Rent for halls of residence has risen by 60 per cent over the last decade, at an average of £7,347 per year, according to the Unipol and National Union of Students (NUS) Accommodation Cost Survey 2021. CASH found that the average maintenance loan (£4750) afforded to students doesn’t cover even the cheapest halls of residence, while the average price for a university room hall, according to data collected by CASH and seen by Huck, is £7,523.89. 

“If you widen [the university population] to people who traditionally don’t go to university, that’s going to pull in people who face homelessness,” says Patrick Mulrenan, a lecturer in social work, youth and community at London Metropolitan University. At London Met University, two-thirds of students are ethnic minorities and from lower socio-economic backgrounds, which puts them more at risk of homelessness. Mulrenan led research into students facing homeless at London Met and found they were ashamed to tell anyone out of embarrassment that they weren’t able to “stand on their own two feet” as a “role model” to their children and, of course, struggling to keep on top of their studies or hold it together emotionally.

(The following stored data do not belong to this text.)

Lemma put_by_non_member_writes_nothing_witness :
  let req := Sample.request_of 2 "w1" (JObj [("name", JStr "Taken")]) in
  workspace_members (db Sample.live) !! (session_uid req, params_id req) = None /\
  put_api_workspaces_id Sample.noon Sample.live req =
    respond Sample.live req 404 (error_body "Not found").
Proof.
  intros req.
  assert (Hm : workspace_members (db Sample.live) !! (session_uid req, params_id req)
               = None) by (vm_compute; reflexivity).
  split; [exact Hm |].
  exact (put_by_non_member_writes_nothing Sample.noon Sample.live req eq_refl eq_refl Hm).
Defined.

Lemma create_requires_id_and_name_witness :
  let req := Sample.request_of 1 EmptyString
               (JObj [("id", JStr "w3"); ("name", JStr EmptyString)]) in
  truthy (prop "name" (body_or_empty (body req))) = false /\
  post_api_workspaces Sample.noon Sample.live req =
    respond Sample.live req 400 (error_body "id and name required").
Proof.
  intros req. split; [reflexivity |].
  exact (create_requires_id_and_name Sample.noon Sample.live req eq_refl
           (or_intror eq_refl)).
Defined.

Lemma credentials_are_required_witness :
  let req := Sample.anonymous (JObj [("email", JStr "a@x.com")]) in
  truthy (prop "password" (body_or_empty (body req))) = false /\
  post_api_auth_signup Sample.toy_hash Sample.noon Sample.live req =
    respond Sample.live req 400 (error_body "Email and password required") /\
  post_api_auth_login Sample.toy_compare Sample.noon Sample.live req =
    respond Sample.live req 400 (error_body "Email and password required").
Proof.
  intros req. split; [reflexivity |].
  exact (credentials_are_required Sample.toy_hash Sample.toy_compare Sample.noon
           Sample.live req (or_intror eq_refl)).
Defined.

Lemma only_the_creator_has_access_witness :
  let req := Sample.request_of 2 "w1" (JObj [("name", JStr "Taken")]) in
  workspaces (db Story.reached) !! "w1" =
    Some {| name := "Shop"; owner_id := 1;
            diagram_json := JSON.stringify Story.draft;
            created_at := "2025-06-02 12:00:00"; updated_at := "2025-06-02 12:00:00" |} /\
  get_api_workspaces_id Sample.noon Story.reached req =
    respond Story.reached req 404 (error_body "Not found") /\
  put_api_workspaces_id Sample.noon Story.reached req =
    respond Story.reached req 404 (error_body "Not found").
Proof.
  intros req.
  assert (Hw : workspaces (db Story.reached) !! "w1" =
               Some {| name := "Shop"; owner_id := 1;
                       diagram_json := JSON.stringify Story.draft;
                       created_at := "2025-06-02 12:00:00";
                       updated_at := "2025-06-02 12:00:00" |})
    by (vm_compute; reflexivity).
  split; [exact Hw |].
  exact (only_the_creator_has_access Sample.toy_hash Sample.toy_compare Story.events
           Sample.noon req _ eq_refl eq_refl Hw ltac:(discriminate)).
Defined.

Lemma creator_keeps_access_witness :
  let req := Sample.request_of 1 "w1" JNull in
  Forall (fun ea => calm ea.1 /\ plain_create ea.2 = true) Story.events /\
  exists diagram,
    JSON.parse (JSON.stringify Story.draft) = Some diagram /\
    get_api_workspaces_id Story.next_day Story.reached req =
    respond Story.reached req 200
      (JObj [("id", JStr "w1"); ("name", JStr "Shop");
             ("diagram", diagram); ("updatedAt", JStr "2025-06-02 12:00:00")]).
Proof.
  intros req.
  assert (Hcalms : Forall (fun ea => calm ea.1 /\ plain_create ea.2 = true)
                      Story.events)
    by (repeat constructor; exact calm_noon).
  assert (Hw : workspaces (db Story.reached) !! "w1" =
               Some {| name := "Shop"; owner_id := 1;
                       diagram_json := JSON.stringify Story.draft;
                       created_at := "2025-06-02 12:00:00";
                       updated_at := "2025-06-02 12:00:00" |})
    by (vm_compute; reflexivity).
  split; [exact Hcalms |].
  exact (creator_keeps_access Sample.toy_hash Sample.toy_compare Story.events
           Story.next_day req _ Hcalms calm_next_day eq_refl Hw eq_refl).
Defined.

Lemma events_stay_in_the_room_witness :
  let req := Sample.request_of 1 "w1" (JObj [("name", JStr "Store")]) in
  ("sockZ" ∉ members_of (rooms Sample.live) (room_of (params_id req))) /\
  received "sockZ"
    (emitted (handle Sample.toy_hash Sample.toy_compare Sample.noon Sample.live
                WorkspacePut req)) = [].
Proof.
  intros req.
  assert (Hout : "sockZ" ∉ members_of (rooms Sample.live) (room_of (params_id req))).
  { apply (bool_decide_unpack _). vm_compute. exact I. }
  split; [exact Hout |].
  exact (events_stay_in_the_room Sample.toy_hash Sample.toy_compare Sample.noon
           Sample.live WorkspacePut req "sockZ" Hout).
Defined.

Lemma join_and_leave_decide_delivery_witness :
  let req := Sample.request_of 1 "w1" (JObj [("diagram", Story.draft)]) in
  let joined := on_workspace_join Sample.live "sockC" (Some (JStr "w1")) in
  let gone := on_workspace_leave Sample.live "sockA" (Some (JStr "w1")) in
  let payload := JObj [("ok", JBool true); ("updatedAt", JStr "2025-06-02T12:00:00.000Z")] in
  response (put_api_workspaces_id Sample.noon joined req) = Responded 200 payload /\
  (exists ev,
     received "sockC" (emitted (put_api_workspaces_id Sample.noon joined req)) = [ev] /\
     event ev = "workspace:update" /\
     prop "name" (data ev) = None /\
     prop "diagram" (data ev) = Some Story.draft /\
     prop "updatedAt" (data ev) = prop "updatedAt" payload).
Proof.
  intros req joined gone payload.
  assert (Hok : response (put_api_workspaces_id Sample.noon joined req) =
                Responded 200 payload) by (vm_compute; reflexivity).
  split; [exact Hok |].
  exact (proj1 (join_and_leave_decide_delivery Sample.noon Sample.live "sockC" req
                  payload Hok)).
Defined.

Lemma updated_at_monotone_along_run_witness :
  workspaces (db Sample.live) !! "w1" = Some Sample.shop /\
  clock_ordered (updated_at Sample.shop) Story.edits /\
  exists row',
    workspaces (db (exec Sample.toy_hash Sample.toy_compare Sample.live Story.edits))
      !! "w1" = Some row' /\
    (updated_at Sample.shop ≤ updated_at row')%string.
Proof.
  assert (Hw : workspaces (db Sample.live) !! "w1" = Some Sample.shop)
    by (vm_compute; reflexivity).
  assert (Hclock : clock_ordered (updated_at Sample.shop) Story.edits).
  { cbn [clock_ordered Story.edits]. repeat split; vm_compute; exact I. }
  split; [exact Hw |]. split; [exact Hclock |].
  refine (updated_at_monotone_along_run Sample.toy_hash Sample.toy_compare Story.edits
            Sample.live "w1" Sample.shop (updated_at Sample.shop) Hw _ Hclock).
  vm_compute. exact I.
Defined.

Lemma create_both_or_neither_when_calm_witness :
  let req := Sample.request_of 2 EmptyString
               (JObj [("id", JStr "w2"); ("name", JStr "Plans")]) in
  let r := post_api_workspaces Sample.noon Sample.live req in
  db_consistent (db Sample.live) = true /\
  plain_id req = true /\
  (state r = Sample.live \/
   exists wid w,
     workspaces (db Sample.live) !! wid = None /\
     workspaces (db (state r)) !! wid = Some w /\
     workspace_members (db (state r)) !! (session_uid req, wid) = Some "owner").
Proof.
  intros req r.
  assert (Hdb : db_consistent (db Sample.live) = true) by (vm_compute; reflexivity).
  split; [exact Hdb |]. split; [reflexivity |].
  exact (create_both_or_neither_when_calm Sample.noon Sample.live req calm_noon Hdb
           eq_refl).
Defined.

(** * The storage provider of the page *)

Module Provider.

Import Browser.

(** ** Objects and the [Map] *)

Lemma lookup_set_prop k v o : lookup k (set_prop k v o) = v.
Proof.
  induction o as [|[k' v'] o IH]; simpl.
  - now rewrite String.eqb_refl.
  - destruct (String.eqb k k') eqn:E; simpl.
    + now rewrite String.eqb_refl.
    + rewrite E. exact IH.
Qed.

Lemma lookup_set_prop_other k k' v o :
  k <> k' -> lookup k (set_prop k' v o) = lookup k o.
Proof.
  intros Hne. induction o as [|[k0 v0] o IH]; simpl.
  - destruct (String.eqb k k') eqn:E; [apply String.eqb_eq in E; contradiction | reflexivity].
  - destruct (String.eqb k' k0) eqn:E; simpl.
    + apply String.eqb_eq in E. subst k0.
      destruct (String.eqb k k') eqn:E'; [apply String.eqb_eq in E'; contradiction | reflexivity].
    + destruct (String.eqb k k0); [reflexivity | exact IH].
Qed.

Lemma Map_get_set k d m : Map_get k (Map_set k d m) = Some d.
Proof.
  induction m as [|[k' d'] m IH]; simpl.
  - now rewrite decide_True.
  - destruct (decide (k = k')); simpl.
    + now rewrite decide_True.
    + now rewrite decide_False.
Qed.

Lemma Map_get_set_other k k' d m :
  k <> k' -> Map_get k (Map_set k' d m) = Map_get k m.
Proof.
  intros Hne. induction m as [|[k0 d0] m IH]; simpl.
  - now rewrite decide_False.
  - destruct (decide (k' = k0)) as [->|]; simpl.
    + now rewrite !decide_False.
    + destruct (decide (k = k0)); [reflexivity | exact IH].
Qed.

Lemma Map_get_delete k m : Map_get k (Map_delete k m) = None.
Proof.
  unfold Map_delete. induction m as [|[k' d'] m IH]; [reflexivity|].
  rewrite filter_cons. simpl. destruct (decide (k' <> k)); simpl.
  - rewrite decide_False by congruence. exact IH.
  - exact IH.
Qed.

Lemma Map_get_delete_other k k' m :
  k <> k' -> Map_get k (Map_delete k' m) = Map_get k m.
Proof.
  intros Hne. unfold Map_delete. induction m as [|[k0 d0] m IH]; [reflexivity|].
  rewrite filter_cons. simpl. destruct (decide (k0 <> k')); simpl.
  - destruct (decide (k = k0)); [reflexivity | exact IH].
  - rewrite decide_False by (intros ->; tauto). exact IH.
Qed.

(** ** Arrays of items *)

Lemma id_is_cases i t :
  id_is i t = Thrown TypeError \/ exists b, id_is i t = Ok b.
Proof.
  unfold id_is. destruct t; simpl; eauto.
Qed.

Lemma property_not_updatedAt c : property c <> "updatedAt".
Proof. destruct c; discriminate. Qed.

Lemma property_not_id c : "id" <> property c.
Proof. destruct c; discriminate. Qed.

Lemma property_not_name c : "name" <> property c.
Proof. destruct c; discriminate. Qed.

Lemma find_after_append i l item :
  some (id_is i) l = Ok false ->
  id_is i item = Ok true ->
  find (id_is i) (l ++ [item]) = Ok item.
Proof.
  intros Hl Hi. induction l as [|t l IH]; simpl in *.
  - now rewrite Hi.
  - destruct (id_is i t) as [[|]|e|]; simpl in *; try discriminate. now apply IH.
Qed.

Lemma filter_out_spec i l :
  Forall (fun t => exists b, id_is i t = Ok b) l ->
  filter_out (id_is i) l = Ok (filter (fun t => id_is i t = Ok false) l).
Proof.
  induction 1 as [|t l [b Hb] _ IH]; [reflexivity|].
  simpl. rewrite Hb. simpl. rewrite IH. simpl. rewrite filter_cons.
  destruct b.
  - rewrite decide_False by (rewrite Hb; discriminate). reflexivity.
  - rewrite decide_True by exact Hb. reflexivity.
Qed.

For international students, there are often additional challenges when it comes to securing accommodations, making them vulnerable to homelessness. 30-year-old Bunmi moved to Birmingham from Nigeria to study for a master’s degree in Business Administration at Birmingham City University. She was accepted onto the course but the university didn’t have anywhere to house her. “I tried to get one of the student accommodations, but those were already filled up.” She spoke to the university who, according to Bunmi, explained that there “wasn’t a lot they could do, because there were a lot of students in this situation”.

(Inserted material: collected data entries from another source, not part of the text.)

Definition lowStockItem (db : DB) (product : ProductLevel) : LowStockItem :=
  let currentQty := quantityOf db (pl_id product) in
  {| ls_product := pl_id product;
     ls_name := pl_name product;
     currentQuantity := currentQty;
     minStockLevel := pl_minStockLevel product;
     shortfall := pl_minStockLevel product - currentQty |}.

(** [stockSchema.statics.getLowStock], over the product documents on file. *)
Definition getLowStock (catalogue : list ProductLevel) (db : DB) : list LowStockItem :=
  let products := List.filter pl_isActive catalogue in
  let lowStockItems :=
    List.fold_left
      (fun lowStockItems product =>
         let currentQty := quantityOf db (pl_id product) in
         if currentQty <=? pl_minStockLevel product
         then lowStockItems ++ [lowStockItem db product]
         else lowStockItems)
      products [] in
  sortBy (fun a b => shortfall b - shortfall a) lowStockItems.

(* ===================================================================== *)
(** ** controllers/inventory: getAdjustmentTypes                         *)
(* ===================================================================== *)

Record AdjustmentType := {
  at_key : string;
  at_value : string;
  at_direction : string
}.

(** [Object.entries(ADJUSTMENT_TYPES).map(([key, value]) => ...)] *)
Definition getAdjustmentTypes : list AdjustmentType :=
  List.map
    (fun kv => {| at_key := fst kv; at_value := snd kv;
                  at_direction := reportedDirection (snd kv) |})
    ADJUSTMENT_TYPES.

(* ===================================================================== *)
(** ** Handlers that answer with a refusal of their own                  *)
(* ===================================================================== *)

(** The refusals of the handlers below that [Failure] does not list. *)
Inductive Refusal :=
| CannotStart (status : RepairStatus)
| PaymentAmountRequired
| CannotCollectPayment (status : RepairStatus)
| WarrantyAlreadyVoided
| ClaimNotFound.

(** What such a handler answers: [return next(new AppError(...))] ends the
    handler with the refusal, where a failed write throws. *)
Inductive Answer (A : Type) :=
| Done (a : A)
| Refused (what : Failure + Refusal) (statusCode : Z).
Arguments Done {A} a.
Arguments Refused {A} what statusCode.

(** *** controllers/repair/repairController.js: startRepair, collectPayment *)

Definition withRepairStatus (repair : RepairJob) (status : RepairStatus) : RepairJob :=
  {| rj_jobNumber := rj_jobNumber repair;
     rj_status := status;
     rj_priority := rj_priority repair;
     rj_customer := rj_customer repair;
     rj_device := rj_device repair;
     rj_problemDescription := rj_problemDescription repair;
     rj_diagnosisNotes := rj_diagnosisNotes repair;
     rj_repairNotes := rj_repairNotes repair;
     rj_assignedTo := rj_assignedTo repair;
     rj_partsUsed := rj_partsUsed repair;
     rj_laborCost := rj_laborCost repair;
     rj_partsTotal := rj_partsTotal repair;
     rj_totalCost := rj_totalCost repair;
     rj_estimatedCost := rj_estimatedCost repair;
     rj_advancePayment := rj_advancePayment repair;
     rj_finalPayment := rj_finalPayment repair;
     rj_paymentStatus := rj_paymentStatus repair;
     rj_createdBy := rj_createdBy repair;
     rj_completedBy := rj_completedBy repair;
     rj_cancelledBy := rj_cancelledBy repair;
     rj_cancelReason := rj_cancelReason repair |}.

Definition startRepair (ctx : Ctx) (repairId : ObjectId) : M (Answer RepairJob) :=
  do repair <- RepairJob_findById repairId;
  match repair with
  | None => ret (Refused (inl RepairNotFound) 404)
  | Some repair =>
      if negb (match rj_assignedTo repair with
               | Some t => Nat.eqb t (userId ctx)
               | None => false
               end)
      then ret (Refused (inl NotAssigned) 403)
      else
        match rj_status repair with
        | RECEIVED =>
            exec RepairJob_save repairId (withRepairStatus repair IN_PROGRESS);
            ret (Done (repairPreSave (withRepairStatus repair IN_PROGRESS)))
        | st => ret (Refused (inr (CannotStart st)) 400)
        end
  end.

(** [paymentBreakdown] of the response of [collectPayment]. *)
Record PaymentBreakdown := {
  pb_totalCost : Q;
  pb_advancePaid : Q;
  pb_balanceDue : Q;
  pb_amountReceived : Q;
  pb_change : Q
}.

(** The repair as [collectPayment] hands it to [repair.save()]. *)
Definition paidRepair (repair : RepairJob) (amount : Q) : RepairJob :=
  {| rj_jobNumber := rj_jobNumber repair;
     rj_status := COMPLETED;
     rj_priority := rj_priority repair;
     rj_customer := rj_customer repair;
     rj_device := rj_device repair;
     rj_problemDescription := rj_problemDescription repair;
     rj_diagnosisNotes := rj_diagnosisNotes repair;
     rj_repairNotes := rj_repairNotes repair;
     rj_assignedTo := rj_assignedTo repair;
     rj_partsUsed := rj_partsUsed repair;
     rj_laborCost := rj_laborCost repair;
     rj_partsTotal := rj_partsTotal repair;
     rj_totalCost := rj_totalCost repair;
     rj_estimatedCost := rj_estimatedCost repair;
     rj_advancePayment := rj_advancePayment repair;
     rj_finalPayment := amount;
     rj_paymentStatus := rj_paymentStatus repair;
     rj_createdBy := rj_createdBy repair;
     rj_completedBy := rj_completedBy repair;
     rj_cancelledBy := rj_cancelledBy repair;
     rj_cancelReason := rj_cancelReason repair |}.

Definition collectPayment (repairId : ObjectId) (amount : option Q)
    : M (Answer (RepairJob * PaymentBreakdown)) :=
  match amount with
  | None => ret (Refused (inr PaymentAmountRequired) 400)
  | Some amount =>
      if Qle_bool amount 0 then ret (Refused (inr PaymentAmountRequired) 400)
      else
        do repair <- RepairJob_findById repairId;
        match repair with
        | None => ret (Refused (inl RepairNotFound) 404)
        | Some repair =>
            match rj_status repair with
            | READY =>
                let totalCost := rj_totalCost repair in
                let advancePaid := rj_advancePayment repair in
                let balanceDue := Qmax 0 (totalCost - advancePaid) in
                let amountReceived := amount in
                let change := Qmax 0 (amountReceived - balanceDue) in
                exec RepairJob_save repairId (paidRepair repair amount);
                ret (Done (repairPreSave (paidRepair repair amount),
                           {| pb_totalCost := totalCost;
                              pb_advancePaid := advancePaid;
                              pb_balanceDue := balanceDue;
                              pb_amountReceived := amountReceived;
                              pb_change := change |}))
            | st => ret (Refused (inr (CannotCollectPayment st)) 400)
            end
        end
  end.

A spokesperson for Birmingham City University said that all first year students in September 2022 were guaranteed a room in University-managed accommodation, if they applied in time. They say they review their available accommodation each year, “increasing space where needed, to ensure we are able to meet the demand for rooms as student numbers grow.”

Bunmi looked at the private rental market. But for international students, there are a lot of hurdles to cross. Bunmi was told she needed proof you have a right to live or work in the UK, but she was still in Nigeria. By the time she moved here, Bunmi was told she needed a guarantor, and five weeks worth of rent for a deposit. She didn’t know anybody who could act as a UK based reference, so by the time she sorted someone, she’d missed out on the property. 

Desperate, Bunmi had to check into an Air bnb, which she paid £25 a night for. It took a year of searching before she signed for a room in Birmingham – a “tiny” one without a window, costing £475 a month. 

As a lot of Bunmi’s friends are coming from Nigeria to study in the UK, she’s let some friends stay with her so they don’t have to go through what she did. “It’s getting worse. It’s really hard for them to secure accommodation,” she says. Bunmi is in a new, nicer room, but has to work shifts at her customer service job to afford living expenses. She’s hoping that in January, a space will free up in student accommodation. “It was already hard leaving my country for a new palace. And then having to go to school, try to make time for viewings…It definitely made studying harder. It was crazy, juggling all of those things together.”

Students need proper support if universities and governments are serious about making university accessible and attainable for all. For every student who manages to push back against bureaucracy and gain a small victory, there are scores more struggling to survive in untenable living situations. 

“It kind of wears you away,” says Patel. “The longer it goes on you think, is this ever actually going to end? Will I be sofa surfing all year?” Whether or not Patel finds a flat, he won’t stop the fight to ensure history won’t repeat itself. “If the university is taking my £9,000 a year, they have a duty of care to tell us what they plan to do when they inevitably have hundreds of homeless students again next year.”